SEO dead?
-
What does everyone think about this article?
http://www.forbes.com/sites/kenkrogue/2 … l-content/
I tend to think its off base, Link building still works and there are tons of things that have to do with SEO that have nothing to do with link building...
I think its actually quite ridiculous and written by people that actually no nothing about SEO...kind of a lame attempt by Forbes, and if anything at all, this is just forbes practicing "SEO" with a link attraction post like this. Becase SEO, is NOT dead
-
The death of SEO has been greatly exaggerated at least as far back as 1997: https://plus.google.com/117235644077949816393/posts/ccq57PqfYXm
h/t: Wil Reynolds
I think EGOL's comment ends the debate.
-
Totally agreed - we did go back and optimize once our website went live.
-
Yes you are correct it is anathema. However it was the best use of our time with the resources we had when we were getting started.
We have gone back and optimized our site. But we knew we could more/quicker results with the path we took. Also, early on we started with a series of landing pages rather than a website - tested the concept (incl. PPC) and validated our hypothesis before we built a website.
But that definitely has me thinking that I should also go back and give PPC another try now that there is a website backing it up.
And finally another reason was that all of our clients were teachers. They were looking for freebies but we found that many would not complete reg - no matter what method we used. They weren't sure of who we were - brand new to the education vertical - so even if we did rank on Google I don't think it would have mattered much at that time (now it does).
So partnering with a 20+ year education industry veterans gave us the street cred. with the teachers. Also, teachers hearing from influencers in education were more likely to sign up rather than going through a Google search or PPC.
The first 6 - 9 months were really about the word or mouth credibility that came from partners and influencers that got us the biggest return.
-
Nice work on making this successful without search engines.
It's not too late to optimize those pages. You might make a lot more money.
-
EGOL,
As to forbes and you doing the SEO: I have sent them a letter telling them they would!
-
Ryan, as usual you and EGOL do a masterful job here. I do want to add one thing though: While Ken and Adam may have never heard of you, I have. This was an attempt at getting links by a couple of pikers. Sorry, that's how I see it. Frankly, I think:
THE UNINFORMED POSTING STUPID BLOGS TO OLD MEDIA SITES FOR LINKS IS DEAD!!!
Was tempted to link to something here.....
-
I was going to ignore all until I read this, so I will respond to the thread separately.
But, in your response to Igor, you state you essentially ignored on page optimization, failed at PPC, and used no PR agency. (and no bought links).

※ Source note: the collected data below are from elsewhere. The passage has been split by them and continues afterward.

(* ===== verification/ServerVerify.v ===== *)
(** Read-only verification on the server (src/server.c: [pread_exact],
    [handle_verify_path]).  The digest function BLAKE3 (src/third_party) is a
    parameter. *)

From S2P Require Export ServerOps.

Definition VERIFY_BLOCK_SIZE : Z := 4096.
Definition VERIFY_DIGEST_SIZE : Z := 32.
Definition VERIFY_BATCH_MAX : Z := 256.
Definition VERIFY_SAMPLE_EXPECT_ZERO : Z := 1.

(** * The request *)

Record verify_req := VerifyReq { vr_path : bytes; vr_meta : meta; vr_size : Z; vr_flags : Z; vr_count : Z }.

(** The header; the cursor is left at the samples. *)
Definition decode_verify (payload : bytes) : option (verify_req * pdec) :=
  let '(p, d) := pdec_str PATH_MAX (pdec_init payload) in
  match p with
  | None => None
  | Some p =>
      let '((m, size, flags, count), d) :=
        (m ← decode_meta; size ← pdec_i64; flags ← pdec_u8; count ← pdec_u32;
         mret (m, size, flags, count)) d in
      Some (VerifyReq (cstr p) m size flags count, d)
  end.

Record sample := Sample { sm_offset : Z; sm_length : Z; sm_flags : Z; sm_digest : bytes }.

(** One sample of the request; [None] when the frame ends inside it. *)
Definition decode_sample (d : pdec) : option sample * pdec :=
  let '((offset, length, flags, digest), d) :=
    (offset ← pdec_i64; length ← pdec_u32; flags ← pdec_u8; digest ← pdec_bytes (Z.to_nat VERIFY_DIGEST_SIZE);
     mret (offset, length, flags, digest)) d in
  (match digest with Some g => Some (Sample offset length flags g) | None => None end, d).

(** The range check on a sample. *)
Definition sample_ok (size : Z) (s : sample) : bool :=
  negb (has_bits (sm_flags s) (Z.lnot VERIFY_SAMPLE_EXPECT_ZERO)
        || bool_decide (sm_offset s < 0) || bool_decide (sm_length s = 0)
        || bool_decide (VERIFY_BLOCK_SIZE < sm_length s)
        || bool_decide (size < sm_offset s)
        || bool_decide (u64 (size - sm_offset s) < sm_length s)).

(** * Reading exactly a range *)

Section handlers.
Context (eintr : nat) (blake3_hash : bytes -> bytes).

Fixpoint pread_loop (fuel : nat) (fd : Z) (want : nat) (got : bytes) (offset : Z) : prog posix (option bytes) :=
  match want with
  | O => Ret (Some got)
  | S _ =>
      match fuel with
      | O => Stuck
      | S fuel =>
          Sys (pread fd (Z.of_nat want) (offset + zlen got)) (fun r =>
            match r with
            | Err e => if decide (e = EINTR) then pread_loop fuel fd want got offset else Ret None
            | Ok [] => Ret None
            | Ok d => pread_loop fuel fd (want - length d) (got ++ d) offset
            end)
      end
  end.

Definition pread_exact (fd : Z) (len : nat) (offset : Z) : prog posix (option bytes) :=
  pread_loop (len + eintr) fd len [] offset.

(** * The checks *)

(** The verdict so far. *)
Record verdict := Verdict { v_failed : bool; v_bad_offset : option Z;
                            v_data_bad : bool; v_zero_bad : bool; v_io_bad : bool }.

Definition compare_block (data : bytes) (s : sample) : bool :=
  if has_bits (sm_flags s) VERIFY_SAMPLE_EXPECT_ZERO
  then existsb (fun b => negb (bool_decide (b = x00))) data
  else negb (bool_decide (blake3_hash data = sm_digest s)).

(** One sample against the file, when nothing has failed yet. *)
Definition check_sample (fd : Z) (s : sample) (v : verdict) : SM verdict :=
  if v_failed v then mret v else
  r ← lift (pread_exact fd (Z.to_nat (sm_length s)) (sm_offset s));
  mret (match r with
        | None => Verdict true (Some (sm_offset s)) (v_data_bad v) (v_zero_bad v) true
        | Some data =>
            if compare_block data s then
              if has_bits (sm_flags s) VERIFY_SAMPLE_EXPECT_ZERO
              then Verdict true (Some (sm_offset s)) (v_data_bad v) true (v_io_bad v)
              else Verdict true (Some (sm_offset s)) true (v_zero_bad v) (v_io_bad v)
            else v
        end).

(** [for (i < count && !d.error)]; also the final cursor. *)
Fixpoint sample_loop (n : nat) (fd size : Z) (d : pdec) (v : verdict) : SM (verdict * pdec) :=
  match n with
  | O => mret (v, d)
  | S n =>
      if pd_error d then mret (v, d) else
      let '(s, d) := decode_sample d in
      match s with
      | None => mret (v, d)
      | Some s =>
          if sample_ok size s then
            v ← check_sample fd s v;
            sample_loop n fd size d v
          else mret (v, Pdec (pd_buf d) (pd_off d) true)
      end
  end.

(** The test hook's variable. [getenv] has no effect, so it is read before
    the comparison that may use it. *)
Definition forced_ownership : SM bool :=
  f ← call (getenv FORCE_OWNERSHIP_ENV); mret (bool_decide (f <> None)).

(** The metadata verdict: a field that differs, unless it is ownership this
    server could not have preserved, which is only counted. *)
Definition judge_field (field : option bytes) : SM (option bytes) :=
  cfg ← gets s_cfg;
  forced ← forced_ownership;
  match field with
  | None => mret None
  | Some f =>
      if metadata_ownership_unpreservable cfg (Some f) forced
      then note_verify_ownership_unpreserved;; mret None
      else mret (Some f)
  end.

Definition type_size_bad (st : stat) (q : verify_req) (is_dir : bool) : bool :=
  (if is_dir then negb (S_ISDIR (st_mode st)) else negb (S_ISREG (st_mode st)))
  || (negb is_dir && negb (bool_decide (st_size st = vr_size q))).

(** Metadata only: one stat that does not follow links. *)
Definition verify_stat_only (path : bytes) (q : verify_req) (is_dir check_metadata check_times : bool) : SM unit :=
  r ← call (fstatat AT_FDCWD path AT_SYMLINK_NOFOLLOW);
  match r with
  | Err e => log_verify_error VERIFY_ERR_IO path e
  | Ok st =>
      forced ← forced_ownership;
      let field := if type_size_bad st q is_dir then Some (str "type/size")
                   else if check_metadata
                   then metadata_mismatch_stat st (vr_meta q) is_dir check_times forced
                   else None in
      field ← judge_field field;
      match field with
      | None => mret tt
      | Some f => log_verify_error VERIFY_ERR_METADATA (diagnostic path (Some f)) EIO
      end
  end.

Definition verify_diagnostic (path : bytes) (bad_offset : option Z) (field : option bytes) : bytes :=
  match bad_offset with
  | Some off => snprintf_s PATH_MAX (take (Z.to_nat (PATH_MAX - 48)) path ++ str " at offset " ++ dec off)
  | None => diagnostic path field
  end.

(** The data samples of an open regular file, then its metadata. *)
Definition verify_data (path : bytes) (q : verify_req) (d : pdec)
    (check_metadata check_times : bool) (fd : Z) : SM unit :=
  let sequential := has_bits (vr_flags q) ECOPY_VERIFY_SEQUENTIAL in
  _ ← call (posix_fadvise fd 0 0 (if sequential then POSIX_FADV_SEQUENTIAL else POSIX_FADV_RANDOM));
  st ← call (fstat fd);
  let v0 := Verdict false None false false false in
  let '(v, metadata_bad, field) :=
    match st with
    | Err _ => (Verdict true None false false true, false, Some (str "stat"))
    | Ok st => if type_size_bad st q false
               then (Verdict true None false false false, true, Some (str "type/size"))
               else (v0, false, None)
    end in
  '(v, d) ← sample_loop (Z.to_nat (vr_count q)) fd (vr_size q) d v;
  let malformed := pd_error d || negb (bool_decide (pd_off d = pd_len d)) in
  when malformed (log_verify_error VERIFY_ERR_MALFORMED path EINVAL);;
  let failed := v_failed v || malformed in
  '(failed, metadata_bad, field) ←
    (match st with
     | Ok st =>
         if check_metadata && negb (v_io_bad v) then
           forced ← forced_ownership;
           meta_field ← judge_field (metadata_mismatch_stat st (vr_meta q) false check_times forced);
           match meta_field with
           | None => mret (failed, metadata_bad, field)
           | Some f => mret (true, true, match field with None => Some f | _ => field end)
           end
         else mret (failed, metadata_bad, field)
     | Err _ => mret (failed, metadata_bad, field)
     end);
  _ ← call (close fd);
  when failed
    (let diagnostic := verify_diagnostic path (v_bad_offset v) field in
     when metadata_bad (log_verify_error VERIFY_ERR_METADATA diagnostic EIO);;
     when (v_data_bad v) (log_verify_error VERIFY_ERR_DATA diagnostic EIO);;
     when (v_zero_bad v) (log_verify_error VERIFY_ERR_ZERO diagnostic EIO);;
     when (v_io_bad v) (log_verify_error VERIFY_ERR_IO diagnostic EIO)).

Definition ATIME_WARNING : bytes :=
  str "ecopy: remote verification data reads may update atime because timestamps are not being checked".
(** Without strerror's text. *)
Definition noatime_warning (path : bytes) : bytes :=
  str "ecopy: remote verification cannot open " ++ path ++
  str " with O_NOATIME: use --verify-metadata or --no-preserve-times".

Definition handle_verify_path (payload : bytes) : SM unit :=
  match decode_verify payload with
  | None => log_verify_error VERIFY_ERR_MALFORMED (str "(malformed verify path)") EINVAL
  | Some (q, d) =>
      let is_dir := has_bits (vr_flags q) ECOPY_VERIFY_DIRECTORY in
      let check_metadata := has_bits (vr_flags q) ECOPY_VERIFY_METADATA in
      let check_times := has_bits (vr_flags q) ECOPY_VERIFY_PRESERVE_TIME in
      let bad := pd_error d || bool_decide (vr_size q < 0) || bool_decide (VERIFY_BATCH_MAX < vr_count q)
                 || has_bits (vr_flags q) (Z.lnot 15) || (is_dir && negb (bool_decide (vr_count q = 0))) in
      r ← (if bad then mret (Err EINVAL) else resolve (vr_path q));
      match r with
      | Err _ => log_verify_error VERIFY_ERR_MALFORMED (vr_path q) EINVAL
      | Ok path =>
          if decide (vr_count q = 0) then verify_stat_only path q is_dir check_metadata check_times else
          let open_flags := O_RDONLY |. O_NOFOLLOW |. O_CLOEXEC
                            |. (if check_times then O_NOATIME else 0) in
          warned ← gets g_verify_atime_warned;
          when (negb check_times)
            (modify (set_g_verify_atime_warned true);;
             when (negb warned) (call (eprintf ATIME_WARNING)));;
          r ← call (open path open_flags 0);
          match r with
          | Err e =>
              when (check_times && bool_decide (e = EPERM \/ e = EACCES)) (call (eprintf (noatime_warning path)));;
              log_verify_error VERIFY_ERR_IO path e
          | Ok fd => verify_data path q d check_metadata check_times fd
          end
      end
  end.
End handlers.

Then you state you did other marketing outside of web based: relationships, events, conferences and that worked.
So, here is my question: If you were going to go to this tremendous effort (and include social, content, etc. What was the purpose/reason for not doing on page optimization utilizing key words significant to the page?)

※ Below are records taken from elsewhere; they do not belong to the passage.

(* ===== verification/ServerMain.v ===== *)
(** The server's main loop (src/server.c: [mkdir_p], [server_main]): start-up,
    frame dispatch and shutdown.

    This is the server as a single thread of control. A frame the C code hands
    to the apply pool (PUTFILE, MKDIR, SETMETA, VERIFY_PATH) is applied where
    it is submitted, which is one of the schedules the pool allows and the
    only one when the pool has no thread; the queue itself is modelled in
    ServerPool.v. *)

From S2P Require Export ServerVerify.

Section server.
Context (eintr : nat) (blake3_hash : bytes -> bytes) (start_threads : Z -> option Z).

(** * Dispatch *)

(** What the loop does next: read on, stop because of BYE, or stop because a
    reply could not be written. *)
Inductive next := Continue | Goodbye | Broken.
#[export] Instance next_eq_dec : EqDecision next.
Proof. solve_decision. Defined.

Definition fire (c : SM unit) : SM next := c;; mret Continue.
Definition replied (c : SM bool) : SM next := ok ← c; mret (if ok : bool then Continue else Broken).

Definition dispatch (type id : Z) (payload : bytes) : SM next :=
  match msg_of_code type with
  | Some MSG_HELLO => replied (handle_hello eintr start_threads id payload)
  | Some MSG_OPEN => fire (handle_open payload)
  | Some MSG_WRITE => fire (handle_write eintr payload)
  | Some MSG_FTRUNCATE => fire (handle_ftruncate payload)
  | Some MSG_COMMIT => replied (handle_commit eintr id payload)
  | Some MSG_ABORT => fire (handle_abort payload)
  | Some MSG_PUTFILE => fire (handle_putfile eintr payload)
  | Some MSG_MKDIR => fire (handle_mkdir payload)
  | Some MSG_STAT => replied (handle_stat eintr id payload)
  | Some MSG_STAT_BULK => replied (handle_stat_bulk eintr id payload)
  | Some MSG_SETMETA => fire (handle_setmeta payload)
  | Some MSG_VERIFY_PATH => fire (handle_verify_path eintr blake3_hash payload)
  | Some MSG_BARRIER => replied (handle_barrier eintr id payload)
  | Some MSG_UNLINK => fire (handle_unlink payload)
  | Some MSG_SYMLINK => fire (handle_symlink payload)
  | Some MSG_LINK => fire (handle_link payload)
  | Some MSG_BYE => mret Goodbye
  | Some (MSG_HELLO_OK | MSG_STAT_RESP | MSG_STAT_BULK_RESP | MSG_STATUS) | None => mret Continue
  end.

(** * The loop *)

(** One frame: [None] when the channel ended or the frame is unacceptable. *)
Definition read_frame : SM (option (Z * Z * bytes)) :=
  hdr ← lift (frame_read_header eintr STDIN_FILENO);
  match hdr with
  | None => mret None
  | Some (type, id, plen) =>
      if decide (ECOPY_MAX_FRAME < plen)
      then call (eprintf (str "ecopy --server: oversized frame"));; mret None else
      if decide (plen = 0) then mret (Some (type, id, [])) else
      allocated ← call (malloc plen);
      if negb allocated then mret None else
      payload ← lift (io_read_all eintr STDIN_FILENO (Z.to_nat plen));
      mret (match payload with Some p => Some (type, id, p) | None => None end)
  end.

(** [true] when the loop was left through BYE. [frames] bounds the number of
    frames served. *)
Fixpoint server_loop (frames : nat) : SM bool :=
  match frames with
  | O => stuck
  | S frames =>
      f ← read_frame;
      match f with
      | None => mret false
      | Some (type, id, payload) =>
          n ← dispatch type id payload;
          match n with
          | Continue => server_loop frames
          | Goodbye => mret true
          | Broken => mret false
          end
      end
  end.

(** Temp files of unfinished transfers. *)
Fixpoint cleanup_files (l : list open_file) : SM unit :=
  match l with
  | [] => modify (set_g_files [])
  | f :: l =>
      when (bool_decide (0 <= f_fd f)) (_ ← call (close (f_fd f)); mret tt);;
      when (negb (f_inplace f) && bool_decide (f_tmp_path f <> []))
        (_ ← call (unlink (f_tmp_path f)); mret tt);;
      cleanup_files l
  end.

Definition server_shutdown (bye : bool) : SM unit :=
  modify (set_g_pool_n 0);;
  zoom l_dfd dir_fd_cache_destroy;;
  zoom l_dirs (modify dir_cache_destroy);;
  (if bye then mret tt else files ← gets g_files; cleanup_files files);;
  modify (set_g_wbuf_cap 0).

(** * Start-up *)

(** The prefixes of [path] that end before a slash, the leading one aside. *)
Definition slash_prefixes (path : bytes) : list bytes :=
  (fun i => take i path) <$>
    filter (fun i => path !! i = Some SLASH) (seq 1 (pred (length path))).

Fixpoint mkdir_all (ps : list bytes) : SM (res unit) :=
  match ps with
  | [] => mret (Ok tt)
  | p :: ps =>
      r ← call (mkdir p o0777);
      match r with
      | Err e => if decide (e = EEXIST) then mkdir_all ps else mret (Err e)
      | Ok _ => mkdir_all ps
      end
  end.

Definition mkdir_p (path : bytes) : SM (res unit) :=
  if decide (PATH_MAX <= zlen path) then mret (Err ENAMETOOLONG)
  else mkdir_all (slash_prefixes path ++ [path]).

Definition DIRFD_ENV : bytes := str "DIRECT_COPY_SSH_SERVER_DIRFD_CACHE".

(** [true] when the server is ready to serve. *)
Definition server_start (root : bytes) (read_only : bool) : SM bool :=
  if decide (head root <> Some SLASH)
  then call (eprintf (str "ecopy --server: root must be an absolute path"));; mret false else
  call (grow_pipe STDIN_FILENO);; call (grow_pipe STDOUT_FILENO);;
  euid ← call geteuid; egid ← call getegid; groups ← call getgroups;
  modify (fun s => set_s_cfg (set_g_groups groups (set_g_egid egid (set_g_euid euid (s_cfg s)))) s);;
  call (umask 0);;
  r ← call (lstat root);
  let present := match r with Ok st => S_ISDIR (st_mode st) | Err _ => false end in
  modify (fun s => set_s_cfg (set_g_root_present present (s_cfg s)) s);;
  ok ← (if read_only then
          if present : bool then mret true
          else call (eprintf (str "ecopy --server-readonly: target root must already exist: " ++ root));;
               mret false
        else
          r ← mkdir_p root;
          match r with
          | Ok _ => mret true
          | Err _ => call (eprintf (str "ecopy --server: cannot create root " ++ root));; mret false
          end);
  if negb ok then mret false else
  match normalize_abs root PATH_MAX with
  | Err _ => call (eprintf (str "ecopy --server: bad root path"));; mret false
  | Ok norm =>
      modify (fun s => set_s_cfg (set_g_root_norm norm (s_cfg s)) s);;
      lim ← call getrlimit_nofile;
      env ← call (getenv DIRFD_ENV);
      modify (fun s => set_s_dfd (set_g_dfd_cap (dir_fd_cache_init lim env) (s_dfd s)) s);;
      mret true
  end.

(** The exit status. *)
Definition server_main (frames : nat) (root : bytes) (read_only : bool) : SM Z :=
  ready ← server_start root read_only;
  if negb ready then mret 1 else
  bye ← server_loop frames;
  server_shutdown bye;;
  mret 0.
End server.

Do you get business from your site? Is it driven by a query on a search engine?To go to the trouble of creating dynamic content and then ignore basic SEO is anathema to me.

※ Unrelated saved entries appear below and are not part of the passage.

(* ===== verification/MetaOk.v ===== *)
(** What applying a file's metadata on the server does to it, for the handlers
    that publish files: COMMIT and PUTFILE. *)

From S2P Require Export ServerOps.
From stdpp Require Import list.
#[local] Open Scope Z_scope.

(** * The monitor

    [mg_ok]: no call has failed hard; [mg_mode]: the permission bits;
    [mg_done]: the last ownership that was set or refused for want of
    privilege, the last times set, and whether the test hook that skips
    ownership was found. *)
Record mdone := MD { md_owner : option (Z * Z); md_times : option (timespec * timespec); md_hook : bool }.
Record mghost := MG { mg_ok : bool; mg_mode : option Z; mg_done : mdone }.
Definition nothing_done : mdone := MD None None false.

(** Ownership and times of [m] have been applied as far as the server may:
    nothing to change, the hook, or an fchown with exactly the wanted ids. *)
Definition owned (cfg : config) (uid gid : Z) (d : mdone) : Prop :=
  md_hook d = true \/ want_ids cfg uid gid = (ID_NONE, ID_NONE) \/ md_owner d = Some (want_ids cfg uid gid).
Definition applied (cfg : config) (m : meta) (d : mdone) : Prop :=
  owned cfg (mt_uid m) (mt_gid m) d /\
  (g_preserve_times cfg = true -> md_times d = Some (mt_at m, mt_mt m)).

Lemma want_ids_own cfg uid gid : uid = g_euid cfg -> gid = g_egid cfg -> want_ids cfg uid gid = (ID_NONE, ID_NONE).
Proof.
  intros -> ->. unfold want_ids, chown_uid_doomed, chown_gid_settable. rewrite bool_decide_eq_false_2 by naive_solver.
  rewrite (bool_decide_eq_true_2 (g_egid cfg = g_egid cfg)), orb_true_r by done. simpl. by rewrite !decide_True.
Qed.

(** The table of open files, the configuration and the error log. *)
Definition same_server (s s' : server) : Prop := g_files s' = g_files s /\ s_cfg s' = s_cfg s /\ s_err s' = s_err s.
#[export] Instance same_server_preorder : PreOrder same_server.
Proof. split; [by intros s|]. intros a b c (? & ? & ?) (? & ? & ?). split_and!; congruence. Qed.

Section meta.
Context (fd : Z).

Definition meta_pre (g : mghost) R (e : posix R) : Prop :=
  match e with
  | fchown d _ _ | fchmod d _ | futimens d _ _ => d = fd
  | getenv _ | clock_gettime | eprintf _ => True
  | _ => False
  end.
(** Errors are positive numbers. *)
Definition positive_err {A} (r : res A) : Prop := match r with Ok _ => True | Err e => 0 < e end.
Definition meta_adm (g : mghost) R (e : posix R) : R -> Prop :=
  match e in posix R return R -> Prop with
  | fchown _ _ _ | fchmod _ _ | futimens _ _ _ => positive_err
  | _ => fun _ => True
  end.
Definition meta_upd (g : mghost) R (e : posix R) : R -> mghost :=
  let '(MG ok mode (MD owner times hook)) := g in
  match e in posix R return R -> mghost with
  | fchown _ u v => fun r =>
      match r with
      | Ok _ => MG ok (strip mode) (MD (Some (u, v)) times hook)
      | Err e => MG (ok && chown_permission_errno e) mode (MD (if chown_permission_errno e then Some (u, v) else owner) times hook)
      end
  | fchmod _ m => fun r => match r with Ok _ => MG ok (Some (m &. o07777)) (MD owner times hook) | Err _ => MG false mode (MD owner times hook) end
  | futimens _ a m => fun r => MG (ok && is_ok r) mode (MD owner (if is_ok r then Some (a, m) else times) hook)
  | getenv name => fun r => MG ok mode (MD owner times (hook || bool_decide (name = FORCE_EPERM_ENV /\ r <> None)))
  | _ => fun _ => g
  end.
Definition metadata : monitor posix := Monitor mghost meta_pre meta_adm meta_upd False.
Abbreviation MM := metadata.

(** What has failed first, as against the ghost state. *)
Definition tracks (first : first_failure) (g : mghost) : Prop :=
  (first = None <-> mg_ok g = true) /\ forall e op, first = Some (e, op) -> 0 < e.

Lemma warn_chown_ok s (g : mstate MM) : wpM MM warn_chown s g (fun g' _ s' => g' = g /\ same_server s s').
Proof.
  unfold warn_chown. wp_step. wp_step. wp_step. wp_step. apply wpM_when; intros _; [|done]. wp_call r Hr. by destruct g as [? ? []].
Qed.
Lemma apply_owner_server_ok uid gid s (g : mstate MM) :
  mg_ok g = true ->
  wpM MM (apply_owner fd uid gid) s g (fun g' first s' =>
    same_server s s' /\ tracks first g' /\ (mg_mode g' = mg_mode g \/ mg_mode g' = strip (mg_mode g)) /\
    (mg_ok g' = true -> owned (s_cfg s) uid gid (mg_done g'))).
Proof.
  destruct g as [ok mode [owner times hook]]. cbn [mg_ok]. intros ->. unfold apply_owner. wp_step. wp_step. wp_call f Hf.
  cbn [mupd MM metadata meta_upd]. rewrite (bool_decide_ext (FORCE_EPERM_ENV = FORCE_EPERM_ENV /\ f <> None) (f <> None)) by naive_solver.
  destruct (_ || _ || _) eqn:Hneed.
  2:{ wp_step. split_and!; [done|by split|by left|]. intros _. right. left. apply orb_false_iff in Hneed as [[_ Hu]%orb_false_iff Hg].
      apply bool_decide_eq_false, dec_stable in Hu, Hg. by apply want_ids_own. }
  clear Hneed. wp_step.
  apply (wpM_mono MM _ _ _ (fun (g' : mghost) r s' => s' = s /\ (mg_mode g' = mode \/ mg_mode g' = strip mode) /\
    (r.1 = 0 /\ mg_ok g' = true \/ 0 < r.1 /\ mg_ok g' = chown_permission_errno r.1) /\
    (mg_ok g' = true -> owned (s_cfg s) uid gid (mg_done g')))).
  { destruct (bool_decide (f <> None)).
    { wp_step. split_and!; [done|by left|by left|]. intros _. left. by rewrite orb_true_r. }
    unfold owned. destruct (want_ids _ uid gid) as [wu wg] eqn:Hw. wp_step. case_decide as Hd.
    - wp_call r Hr. wp_step. wp_step. split; [done|]. destruct r as [[]|e]; cbn [mupd MM metadata meta_upd mg_ok mg_mode mg_done md_owner fst].
      + split_and!; [by right|by left|]. intros _. by right; right.
      + split_and!; [by left|by right|]. simpl. intros ->. by right; right.
    - wp_step. wp_step. split_and!; [done|by left|by left|]. intros _. right. left. f_equal; by apply dec_stable; intros ?; apply Hd; auto. }
  intros g1 [e unp] s1 (-> & Hmode & He & How). cbn [fst] in He.
  destruct (negb (bool_decide (e = 0)) && negb (chown_permission_errno e)) eqn:Hhard.
  - apply andb_true_iff in Hhard as [H1 H2]. apply negb_true_iff in H1, H2. apply bool_decide_eq_false in H1.
    wp_step. destruct He as [[? _]|[Hpos Hme]]; [done|]. split_and!; [done| |done|done]. split; [split; [done|congruence]|by intros ? ? [= <- _]].
  - assert (Hme : mg_ok g1 = true).
    { destruct He as [[_ ?]|[Hpos ->]]; [done|]. rewrite bool_decide_eq_false_2 in Hhard by lia. cbn in Hhard. by apply negb_false_iff in Hhard. }
    wp_step. apply (wpM_mono MM _ _ _ (fun (g' : mghost) (_ : unit) s' => g' = g1 /\ same_server s s')).
    { apply wpM_when; intros _; [apply warn_chown_ok|done]. }
    intros g2 [] s2 [-> Hs]. wp_step. by split_and!.
Qed.

(** One more call that may fail. *)
Lemma note_tracks first (r : res unit) op g g' :
  tracks first g -> positive_err r -> mg_ok g' = mg_ok g && is_ok r -> tracks (note_failure first r op) g'.
Proof.
  intros [H1 H2] Hr Hg. unfold tracks. rewrite Hg. destruct r as [[]|e]; cbn; rewrite ?andb_true_r, ?andb_false_r; [done|].
  destruct first as [[e0 o0]|]; cbn; (split; [done|]); [done|by intros ? ? [= <- _]].
Qed.

Lemma apply_meta_ok m set s (g : mstate MM) :
  mg_ok g = true ->
  wpM MM (apply_meta fd m set) s g (fun g' r s' =>
    same_server s s' /\ r.1 <= 0 /\ (r.1 = 0 <-> mg_ok g' = true) /\
    (mg_ok g' = true -> applied (s_cfg s) m (mg_done g') /\
      if set then mg_mode g' = mg_mode g \/ mg_mode g' = strip (mg_mode g) else mg_mode g' = Some (mt_mode m &. o07777))).
Proof.
  intros Hm. unfold apply_meta. wp_step. eapply wpM_mono; [by apply apply_owner_server_ok|]. cbn beta. intros g1 first s1 (Hs & Ht & Hmode & How).
  wp_step. apply (wpM_mono MM _ _ _ (fun (g' : mghost) f s' => s' = s1 /\ tracks f g' /\
    (mg_ok g' = true -> owned (s_cfg s) (mt_uid m) (mt_gid m) (mg_done g') /\
      if set then mg_mode g' = mg_mode g \/ mg_mode g' = strip (mg_mode g) else mg_mode g' = Some (mt_mode m &. o07777)))).
  { destruct set; [wp_step; by split_and!; [| |split; [apply How|]]|]. destruct g1 as [ok mode [owner times hook]]. wp_call r Hr. wp_step. split; [done|]. split.
    - eapply note_tracks; [exact Ht|exact Hr|]. destruct r as [[]|e]; cbn; [by rewrite andb_true_r|by rewrite andb_false_r].
    - destruct r as [[]|e]; cbn; [|done]. rewrite <- Z.land_assoc. intros Ho. split; [by apply How|done]. }
  intros g2 f2 s2 (-> & Ht2 & Hm2). wp_step. wp_step. wp_step.
  assert (Hcfg : s_cfg s1 = s_cfg s) by apply Hs. rewrite Hcfg.
  apply (wpM_mono MM _ _ _ (fun (g' : mghost) f s' => s' = s1 /\ tracks f g' /\ mg_mode g' = mg_mode g2 /\
    (mg_ok g' = true -> mg_ok g2 = true /\ applied (s_cfg s) m (mg_done g')))).
  { destruct (g_preserve_times _) eqn:Hp; [|wp_step; split_and!; [done|done|done|]].
    - destruct g2 as [ok mode [owner times hook]]. wp_call r Hr. wp_step. split_and!; [done|by eapply note_tracks|done|]. cbn.
      intros [-> Hr']%andb_true_iff. rewrite Hr'. split; [done|]. by split; [apply Hm2|].
    - intros Ho. split; [done|]. split; [by apply Hm2|congruence]. }
  intros g3 f3 s3 (-> & [Ht3 Hp3] & Hm3 & Ho3). wp_step. split; [done|].
  assert (Hend : mg_ok g3 = true -> applied (s_cfg s) m (mg_done g3) /\
      if set then mg_mode g3 = mg_mode g \/ mg_mode g3 = strip (mg_mode g) else mg_mode g3 = Some (mt_mode m &. o07777)).
  { intros H. destruct (Ho3 H) as [H2 Ha]. split; [done|]. rewrite Hm3. by apply Hm2. }
  destruct f3 as [[e op]|]; cbn [fst].
  - specialize (Hp3 e op eq_refl). split_and!; [lia| |done]. split; [lia|]. intros H. by apply Ht3 in H.
  - split_and!; [lia|by split; [intros _; apply Ht3|]|done].
Qed.
End meta.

I did like all the rest though.
-
Don't worry Igor - SEO isn't dead but the way we do SEO is always evolving. I have "tested" lots of ways to do SEO - some good and some not so good.
But I have arrived at what I know works and the Fortune article is correct IMO on a couple of items.
I launched a new brand about 1-1/2 years ago. We were able to put over 100,000 users on the product, get over 220 earned press mentions (without a PR agency) and win 3 industry awards within 11 months.
What did I NOT do?
- I didn't even optimize the web pages for search terms.
- I tried PPC and it failed miserably - the vertical I was going after apparently hates PPC - go figure.
- No PR agency - they are overpriced and get so-so results. Sorry just my experience working with 4 of them.
- I didn't buy even one link.
What did we do? Exactly what the Fortune article points out and a few extras....
- Our biggest winner by far was building relationships with other companies (20 years in the industry) in the vertical we were new to. It now provides anywhere from 30 - 50% of all of our new users.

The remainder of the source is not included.